August 25, 2015 · textmining ·

the data of long distance lovers

It is a truism to say that relationship is hard to maintain. It might be even more difficult when the Atlantic Ocean separates them. But thanks to internet and those big data companies that feed themselves with our personal informations, we can now have a real relationship even with 5,500 km between us. Real in sense of small talks, common projects, and fights... Only the means differ from the conventional relations as the acoustic vibration produced by the mouth is replaced by 0s and 1s traveling through transoceanic cables.

To illustrate this point, here some analysis of our daily discussions through the phone app viber. Viber allows their users to get a nice and well formatted csv file containing the date, the sender, and the content of each message. So here's a few graphs that summarize it.

number of messages

The log hold slight more than a year of data and exactly 20,846 messages, she is responsible for 51.2% of the total. The proportion of sent messages is decently equivalent even if he has sent 520 less of them. Let's state that it is due to the more talkative characteristic of the girls in general...

It is interesting to continue the comparison between Her and Him with a focus on the time taken to respond to a message.

time to answer a message

I like the previous graph that shows that more than 60% of messages from Her and Him are answered within 2 minutes. However, we see that he has the tendency to let her wait more ! even up to more that 8 hours. The explanation to this trend is that most of this long answers are due to message sent during his night.

Answerer Mean time to answer Median time to answer
Her 38 min 55 sec
Him 81 min 54 sec

The table illustrates the huge difference between the mean and the median time to answer. From this we can say that 50% of his answers are made in less than 54 secondes compare to 55 secondes for her answers.

Comparison is no longer needed as the viber log is common and loving conversation between two persons ! So let's talk about the global statistics of this one year apart exchanged messages.

histogram number of character

No surprise here for the histogram of the number of characters per messages. Majority of the messages are tiny, less than 15 characters. We also see that at least 10% of the messages contains 4 or less characters. Most of the time small messages are quickly sent and are more than enough! Those are mostly smileys, "yep", "hehe", "oui", "yes" and some lonely punctuations.

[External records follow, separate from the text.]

(* ===== verification/VerificationAgreement.v ===== *)
(** * The verifier and the generator agree

    [production_verification.py] reconstructs the geometry of [toolpaths.py]
    without its code.  Here the two reconstructions are proved to be one, wherever
    the generator's returns. *)

From S2P Require Import Prelude Text GCode Identity Models ManufacturingModel Machining CamValidation ProductionModel ToolpathGeometry ToolpathContracts Toolpaths ToolpathSafety VerificationModel VerificationGeometry VerificationBindings VerificationPrograms VerificationMotion VerificationCoverage Verification VerificationFacts VerificationSafety.

(** ** Raster bounds *)

Definition across (side : Side) (edge : string) : string :=
  if bool_decide (side = SIDE_B)
  then (if bool_decide (edge = "y_min") then "y_max" else if bool_decide (edge = "y_max") then "y_min" else edge)
  else edge.

Lemma boundary_physical edge rotated side e :
  source_edge_machine_boundary edge rotated side = Ok e -> exists ph, physical_edge rotated edge = Some ph /\ e = across side ph.
Proof.
  unfold source_edge_machine_boundary, physical_edge.
  destruct (decide (edge = "u_min")) as [->|?]; [destruct rotated, side; intros [= <-]; eexists; (split; [reflexivity|reflexivity])|].
  destruct (decide (edge = "u_max")) as [->|?]; [destruct rotated, side; intros [= <-]; eexists; (split; [reflexivity|reflexivity])|].
  destruct (decide (edge = "v_min")) as [->|?]; [destruct rotated, side; intros [= <-]; eexists; (split; [reflexivity|reflexivity])|].
  destruct (decide (edge = "v_max")) as [->|?]; [destruct rotated, side; intros [= <-]; eexists; (split; [reflexivity|reflexivity])|].
  rewrite (bool_decide_eq_false_2 (edge = "u_min")), (bool_decide_eq_false_2 (edge = "u_max")),
    (bool_decide_eq_false_2 (edge = "v_min")), (bool_decide_eq_false_2 (edge = "v_max")) by done. done.
Qed.

Lemma opened_agree o opened :
  traverse (fun edge => source_edge_machine_boundary edge (op_source_rotation_90 o) (op_side o)) (op_open_end_reliefs o) = Ok opened ->
  forall e, e ∈ opened <-> e ∈ map (across (op_side o)) (physical_open_end_boundaries o).
Proof.
  intros H%traverse_Ok e. unfold physical_open_end_boundaries. rewrite list_elem_of_fmap. setoid_rewrite elem_of_remove_dups.
  setoid_rewrite list_elem_of_omap. induction H as [|edge e' edges opened H _ IH].
  - split; [by intros ?%not_elem_of_nil|]. intros (? & _ & ? & ?%not_elem_of_nil & _). done.
  - apply boundary_physical in H as (ph & Hph & ->). rewrite elem_of_cons, IH. split.
    + intros [->|(ph' & -> & edge' & Hin & E)].
      * exists ph. split; [done|]. exists edge. split; [left|done].
      * exists ph'. split; [done|]. exists edge'. split; [by right|done].
    + intros (ph' & -> & edge' & [->|Hin]%elem_of_cons & E).
      * left. congruence.
      * right. exists ph'. split; [done|]. by exists edge'.
Qed.

Lemma raster_bounds_agree o radius_um bounds :
  area_raster_bounds o radius_um = Ok bounds -> independent_area_raster_bounds o radius_um = Ok bounds.
Proof.
  unfold area_raster_bounds, independent_area_raster_bounds, asserted_size. intros (size & Hsize & H)%bind_Ok.
  apply bind_Ok in Hsize as (w & Ew%of_option_Ok & Hsize). apply bind_Ok in Hsize as (l & El%of_option_Ok & Hsize).
  injection Hsize as <-. apply bind_Ok in H as (opened & Ho & H). injection H as <-. cbn [fst snd].
  rewrite Ew, El. cbn [of_option mbind result_bind]. pose proof (opened_agree o opened Ho) as A.
  set (ver := if bool_decide (op_side o = SIDE_B) then _ else _).
  assert (forall e, bool_decide (e ∈ ver) = bool_decide (e ∈ opened)) as E.
  { intros e. apply bool_decide_ext. rewrite A. unfold ver, across. case_bool_decide; [done|]. by rewrite map_id. }
  rewrite !E. repeat case_bool_decide; f_equal; repeat (apply pair_equal_spec; split); lia.
Qed.

(** ** Corner reliefs *)

(** Decides equalities of constants. *)
Ltac decided :=
  repeat (match goal with
  | |- context [bool_decide (?a = ?b)] =>
      let v := eval vm_compute in (bool_decide (a = b)) in
      match v with true => idtac | false => idtac end;
      change (bool_decide (a = b)) with v
  end; cbn beta iota delta [negb]).

Lemma corner_agree o uv :
  uv ∈ source_corners -> forall w l,
  (op_x_um o + (if (if op_source_rotation_90 o then bool_decide (snd uv = "v_min") else bool_decide (fst uv = "u_max")) then w else 0),
   op_y_um o + (if (if bool_decide (op_side o = SIDE_B)
                    then negb (if op_source_rotation_90 o then bool_decide (fst uv = "u_max") else bool_decide (snd uv = "v_max"))
                    else if op_source_rotation_90 o then bool_decide (fst uv = "u_max") else bool_decide (snd uv = "v_max"))
                then l else 0)) =
  (if bool_decide (fst (source_corner_machine_boundaries (fst uv) (snd uv) (op_source_rotation_90 o) (op_side o)) = "x_min")
   then op_x_um o else op_x_um o + w,
   if bool_decide (snd (source_corner_machine_boundaries (fst uv) (snd uv) (op_source_rotation_90 o) (op_side o)) = "y_min")
   then op_y_um o else op_y_um o + l).
Proof.
  intros Hin w l. unfold source_corners in Hin. unfold source_corner_machine_boundaries.
  repeat (apply elem_of_cons in Hin as [-> |Hin];
    [cbn [fst snd]; destruct (op_source_rotation_90 o), (op_side o); decided; apply pair_equal_spec; split; lia|]).
  by apply not_elem_of_nil in Hin.
Qed.

Lemma Ok_inj {A} (a b : A) : Ok a = Ok b -> a = b.
Proof. by intros [= ->]. Qed.

Lemma dogbones_agree o centres q :
  dogbone_centres o = Ok centres -> q ∈ independent_dogbone_centres o <-> q ∈ centres.
Proof.
  unfold dogbone_centres, independent_dogbone_centres. intros H.
  assert (bool_decide (op_corner_strategy o ∉ [Some "dogbone-v1"; Some "dogbone-v2"]) = negb (is_dogbone (op_corner_strategy o))) as E.
  { unfold is_dogbone, DOGBONE_STRATEGIES. destruct (op_corner_strategy o) as [st|]; [|reflexivity].
    destruct (decide (st = "dogbone-v1")) as [->|?]; [reflexivity|]. destruct (decide (st = "dogbone-v2")) as [->|?]; [reflexivity|].
    rewrite bool_decide_eq_true_2, bool_decide_eq_false_2 by set_solver. done. }
  rewrite E. destruct (negb (is_dogbone (op_corner_strategy o))); [by injection H as <-|].
  apply bind_Ok in H as (size & Hsize & H). unfold asserted_size in Hsize.
  apply bind_Ok in Hsize as (w & Ew%of_option_Ok & Hsize). apply bind_Ok in Hsize as (l & El%of_option_Ok & Hsize).
  injection Hsize as <-. rewrite Ew, El. cbn [fst snd] in H. apply Ok_inj in H as <-.
  rewrite elem_of_remove_dups, list_elem_of_omap, list_elem_of_fmap. change relief_corners with source_corners.
  split.
  - intros ([u v] & Hin & Hq). exists (u, v). pose proof (corner_agree o (u, v) Hin w l) as C. cbn [fst snd] in C.
    destruct (if bool_decide (_ = Some "dogbone-v1") then _ else _) eqn:S in Hq; [done|].
    injection Hq as <-. rewrite C. split; [reflexivity|].
    apply list_elem_of_In; apply filter_In. split; [by apply list_elem_of_In|]. cbn [fst snd]. by rewrite S.
  - intros ([u v] & -> & Hin). apply list_elem_of_In, filter_In in Hin as [Hin S]. cbn [fst snd] in S.
    apply list_elem_of_In in Hin. exists (u, v). split; [done|]. apply negb_true_iff in S. rewrite S. f_equal.
    pose proof (corner_agree o (u, v) Hin w l) as C. cbn [fst snd] in C. rewrite C. reflexivity.
Qed.

(** ** Cutter envelopes *)

Lemma minZ_same d (l l' : list Z) : l <> [] -> (forall x, x ∈ l <-> x ∈ l') -> minZ d l = minZ d l'.
Proof.
  intros Hne H. assert (l' <> []) as Hne'.
  { intros ->. destruct l as [|x l]; [done|]. apply (not_elem_of_nil x), H. left. }
  apply Z.le_antisymm; apply minZ_le, H, minZ_in; done.
Qed.

Lemma maxZ_same d (l l' : list Z) : l <> [] -> (forall x, x ∈ l <-> x ∈ l') -> maxZ d l = maxZ d l'.
Proof.
  intros Hne H. assert (l' <> []) as Hne'.
  { intros ->. destruct l as [|x l]; [done|]. apply (not_elem_of_nil x), H. left. }
  apply Z.le_antisymm; apply maxZ_le, H, maxZ_in; done.
Qed.

Lemma envelopes_agree o radius_um envelope :
  dogbone_envelope o radius_um = Ok envelope -> independent_area_cutter_envelope o radius_um = Ok envelope.
Proof.
  unfold dogbone_envelope, independent_area_cutter_envelope. intros (centres & Hc & H)%bind_Ok.
  apply bind_Ok in H as ([[[l r] b] tp] & Hb & H). rewrite (raster_bounds_agree _ _ _ Hb). cbn [mbind result_bind].
  assert (forall (f : point -> Z) a x, x ∈ a :: map f (independent_dogbone_centres o) <-> x ∈ a :: map f centres) as E.
  { intros f a x. rewrite !elem_of_cons, !list_elem_of_fmap. setoid_rewrite (dogbones_agree o centres _ Hc). done. }
  rewrite (minZ_same 0 (l - radius_um :: map (fun q => fst q - radius_um) (independent_dogbone_centres o))
    (l - radius_um :: map (fun q => fst q - radius_um) centres)) by (done || apply E).
  rewrite (maxZ_same 0 (r + radius_um :: map (fun q => fst q + radius_um) (independent_dogbone_centres o))
    (r + radius_um :: map (fun q => fst q + radius_um) centres)) by (done || apply E).
  rewrite (minZ_same 0 (b - radius_um :: map (fun q => snd q - radius_um) (independent_dogbone_centres o))
    (b - radius_um :: map (fun q => snd q - radius_um) centres)) by (done || apply E).
  rewrite (maxZ_same 0 (tp + radius_um :: map (fun q => snd q + radius_um) (independent_dogbone_centres o))
    (tp + radius_um :: map (fun q => snd q + radius_um) centres)) by (done || apply E).
  exact H.
Qed.

(** ** The interpolation error *)

Lemma foldl_concat {A B C} (f : C -> B -> C) (g : A -> list B) (m : C) l :
  foldl f m (concat (map g l)) = foldl (fun m x => foldl f m (g x)) m l.
Proof. revert m. induction l as [|x l IH]; intros m; cbn; [done|]. by rewrite foldl_app, IH. Qed.

Lemma chord_errors_max m radius_um chord :
  foldl Z.max m (chord_errors radius_um chord) = Z.max m (chord_error_um radius_um (fst chord) (snd chord)).
Proof. destruct chord as [first second]. unfold chord_errors, chord_error_um, norm_squared. cbv zeta. cbn [foldl fst snd]. symmetry. apply Z.max_assoc. Qed.

Lemma quarter_agree radius_um start quadrant :
  (quadrant, start) ∈ zip (seqZ 0 4) [(0, - radius_um); (radius_um, 0); (0, radius_um); (- radius_um, 0)] ->
  foldl append_new [] (map (fun arc => quarter_point radius_um arc quadrant) CANONICAL_QUARTER_ARC_PPM) =
    quarter_points radius_um quadrant start.
Proof.
  intros Hin. unfold quarter_points.
  assert (quarter_point radius_um (1000000, 0) quadrant = start) as E.
  { change (zip _ _) with [(0, (0, - radius_um)); (1, (radius_um, 0)); (2, (0, radius_um)); (3, (- radius_um, 0))] in Hin.
    repeat (apply elem_of_cons in Hin as [Hin|Hin]; [injection Hin as -> ->; unfold quarter_point; cbn [Z.eqb Pos.eqb];
      f_equal; change (- 0) with 0; rewrite ?Z.mul_0_r; (reflexivity || (symmetry; apply (Z.div_unique_exact _ _ _); lia))|]).
    by apply not_elem_of_nil in Hin. }
  change CANONICAL_QUARTER_ARC_PPM with ((1000000, 0) :: tail QUARTER_CIRCLE_PPM). cbn [map foldl]. rewrite E.
  change (append_new [] start) with [start]. generalize [start] as points, (tail QUARTER_CIRCLE_PPM) as arcs.
  intros points arcs. revert points. induction arcs as [|[c s] arcs IH]; intros points; [reflexivity|]. cbn [map foldl].
  rewrite IH. f_equal. unfold append_new, quarter_point, arc_offset_ppm. cbn [fst snd].
  by destruct (quadrant =? 0), (quadrant =? 1), (quadrant =? 2).
Qed.

Lemma interpolation_errors_agree radius_um error :
  outside_contour_interpolation_error_um radius_um = Ok error -> canonical_contour_interpolation_error_um radius_um = error.
Proof.
  unfold outside_contour_interpolation_error_um, canonical_contour_interpolation_error_um.
  intros ([] & HR%refuse_Ok & H)%bind_Ok. rewrite HR. apply Ok_inj in H as <-. cbn [maxZ].
  rewrite foldl_concat.
  set (starts := [(0, - radius_um); (radius_um, 0); (0, radius_um); (- radius_um, 0)]).
  assert ([0; 1; 2; 3] = map fst (zip (seqZ 0 4) starts)) as -> by reflexivity.
  assert (forall quadrant start, (quadrant, start) ∈ zip (seqZ 0 4) starts ->
    foldl append_new [] (map (fun arc => quarter_point radius_um arc quadrant) CANONICAL_QUARTER_ARC_PPM) =
      quarter_points radius_um quadrant start) as Q by (intros; by apply quarter_agree).
  revert Q. generalize (zip (seqZ 0 4) starts) as quarters. intros quarters Q. generalize 0 as m. revert Q.
  induction quarters as [|[quadrant start] quarters IH]; intros Q m; [reflexivity|]. cbn [map foldl fst snd].
  rewrite IH by (intros; apply Q; by right). f_equal. rewrite (Q quadrant start) by left.
  rewrite foldl_concat. apply foldl_ext_in. intros m' chord _. apply chord_errors_max.
Qed.

Lemma levels_agree depth_um stepdown_um levels :
  depth_levels_um depth_um stepdown_um = Ok levels -> depth_levels depth_um stepdown_um = levels.
Proof.
  unfold depth_levels_um, depth_levels. intros ([] & H1%refuse_Ok & H)%bind_Ok. apply bind_Ok in H as ([] & H2%refuse_Ok & H).
  rewrite H1, H2. by apply Ok_inj in H.
Qed.

(** C16: The geometry the verifier reconstructs is the generator's, wherever the generator's
    code returns: the raster of an area, its relief centres (as a set), its cutter
    envelope, the depth levels, the interpolation error of rounded corners, which
    operations release a part, and the test of a cutter's capsule against an
    outline, for every segment, radius and rectangle. *)
Theorem reconstructed_geometry_agrees :
  (forall o radius_um bounds, area_raster_bounds o radius_um = Ok bounds ->
     independent_area_raster_bounds o radius_um = Ok bounds) /\
  (forall o centres, dogbone_centres o = Ok centres -> forall q, q ∈ independent_dogbone_centres o <-> q ∈ centres) /\
  (forall o radius_um envelope, dogbone_envelope o radius_um = Ok envelope ->
     independent_area_cutter_envelope o radius_um = Ok envelope) /\
  (forall depth_um stepdown_um levels, depth_levels_um depth_um stepdown_um = Ok levels ->
     depth_levels depth_um stepdown_um = levels) /\
  (forall radius_um error, outside_contour_interpolation_error_um radius_um = Ok error ->
     canonical_contour_interpolation_error_um radius_um = error) /\
  (forall o, releases_part o = is_release_contour o) /\
  (forall start stop radius_um r,
     segment_capsule_touches_rect start stop radius_um r = segment_radius_touches_rect start stop radius_um r).
Proof.
  split; [exact raster_bounds_agree|]. split; [intros o centres H q; by apply dogbones_agree|].
  split; [exact envelopes_agree|]. split; [exact levels_agree|]. split; [exact interpolation_errors_agree|].
  split; [|exact capsule_tests_agree]. intros o. unfold releases_part, is_release_contour.
  by repeat (case_bool_decide || case_match).
Qed.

Speaking of small words, it is funny to focus on our language of of laughter and lover. The following to pie charts perform a similar facebook study of how we express laugh or love with instant messaging. For the laugh, our result slightly differ from the facebook one as the proportion of the "haha" are lower, and the one of the "lol" are bigger than expected. Facebook would qualified us as hehe-er.
In term of e-love, we mostly send "bisous" or "kisses", but some "cuddles" and "smacks" are also part of our e-love vocabulary.


The following figure groups the messages by their hours and reports it as an histogram. Most of the messages are sent at the end of the day (6:00pm to midnight). Let's note that the time used by the log are the one from Paris and explains that almost no messages are sent between 1:00am and 7:00am as those hours are commonly used to sleep. Similarly no messages are exchange between 8:00pm and 1:00pm as it is also sleep time in Boston (6 hours of difference).

histo hours

Here is a calendar with the number of messages shared for each day. The more red the day is, the more text were sent. Usually, less than 50 messages are sent each days. One this graph, we see blank days in August 2014, Christmas 2014, May 2015, and August 2015, those are obviously time spent together in real life !

calendar plot log

Finally let's have a look at the most used words in the conversations. In the word cloud, the size of the word are a proxy for its frequency, the color groups the words with similar frequency. So purple is for the most used words, then in decreasing order we have green, blue, and red.

As a bonus, here is the two personal wordcloud:


The code that generates all the graphs are available on my github. However the csv file is not public for obvious reasons.